### YOUR TASK
Report each line of the data below in which "Some" appears.

### Data records
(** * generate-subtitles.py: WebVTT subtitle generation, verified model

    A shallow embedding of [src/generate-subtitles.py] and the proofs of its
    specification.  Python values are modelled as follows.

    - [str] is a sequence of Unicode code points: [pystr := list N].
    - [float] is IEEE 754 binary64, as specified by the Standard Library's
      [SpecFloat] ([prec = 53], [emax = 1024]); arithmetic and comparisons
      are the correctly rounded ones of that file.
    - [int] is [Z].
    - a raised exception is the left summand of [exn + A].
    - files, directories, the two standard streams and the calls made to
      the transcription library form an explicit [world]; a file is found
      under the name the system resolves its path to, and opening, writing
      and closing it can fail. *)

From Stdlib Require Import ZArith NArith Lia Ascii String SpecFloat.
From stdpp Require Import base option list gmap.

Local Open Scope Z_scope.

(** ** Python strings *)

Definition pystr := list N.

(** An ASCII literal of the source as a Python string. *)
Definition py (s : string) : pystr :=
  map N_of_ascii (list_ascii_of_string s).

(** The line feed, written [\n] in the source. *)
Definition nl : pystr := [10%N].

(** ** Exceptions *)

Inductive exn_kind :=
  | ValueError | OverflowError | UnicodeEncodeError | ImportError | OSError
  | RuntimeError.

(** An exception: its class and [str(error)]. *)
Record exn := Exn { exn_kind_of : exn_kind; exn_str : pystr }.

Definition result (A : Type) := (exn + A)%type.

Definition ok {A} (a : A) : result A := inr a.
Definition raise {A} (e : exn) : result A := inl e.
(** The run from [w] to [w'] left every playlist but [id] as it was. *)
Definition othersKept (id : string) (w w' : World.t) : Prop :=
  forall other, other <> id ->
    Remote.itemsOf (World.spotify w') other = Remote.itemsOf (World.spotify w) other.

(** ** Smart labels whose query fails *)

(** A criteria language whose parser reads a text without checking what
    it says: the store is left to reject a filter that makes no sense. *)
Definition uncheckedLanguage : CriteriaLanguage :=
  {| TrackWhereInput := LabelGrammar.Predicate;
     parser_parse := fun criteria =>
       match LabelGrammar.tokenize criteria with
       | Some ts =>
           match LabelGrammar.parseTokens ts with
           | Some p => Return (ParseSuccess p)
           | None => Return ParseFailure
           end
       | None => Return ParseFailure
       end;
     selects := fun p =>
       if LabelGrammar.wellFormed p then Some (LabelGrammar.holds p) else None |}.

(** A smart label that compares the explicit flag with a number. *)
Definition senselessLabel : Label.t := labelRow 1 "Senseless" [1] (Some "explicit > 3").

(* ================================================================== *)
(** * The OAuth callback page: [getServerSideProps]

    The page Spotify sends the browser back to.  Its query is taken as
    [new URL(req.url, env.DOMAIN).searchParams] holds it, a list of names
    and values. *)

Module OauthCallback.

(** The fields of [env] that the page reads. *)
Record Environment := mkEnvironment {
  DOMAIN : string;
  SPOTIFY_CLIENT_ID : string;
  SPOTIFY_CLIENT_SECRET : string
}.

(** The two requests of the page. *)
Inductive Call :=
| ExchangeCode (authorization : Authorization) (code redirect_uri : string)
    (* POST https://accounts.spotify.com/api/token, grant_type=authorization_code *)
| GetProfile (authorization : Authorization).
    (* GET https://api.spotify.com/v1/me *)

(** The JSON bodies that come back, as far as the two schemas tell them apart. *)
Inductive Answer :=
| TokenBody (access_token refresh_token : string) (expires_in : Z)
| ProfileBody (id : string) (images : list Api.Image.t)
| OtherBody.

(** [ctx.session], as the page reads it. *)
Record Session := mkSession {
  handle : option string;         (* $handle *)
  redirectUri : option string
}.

### EXPECTED OUTPUT
       | Some ts =>
           | Some p => Return (ParseSuccess p)
       if LabelGrammar.wellFormed p then Some (LabelGrammar.holds p) else None |}.
Definition senselessLabel : Label.t := labelRow 1 "Senseless" [1] (Some "explicit > 3").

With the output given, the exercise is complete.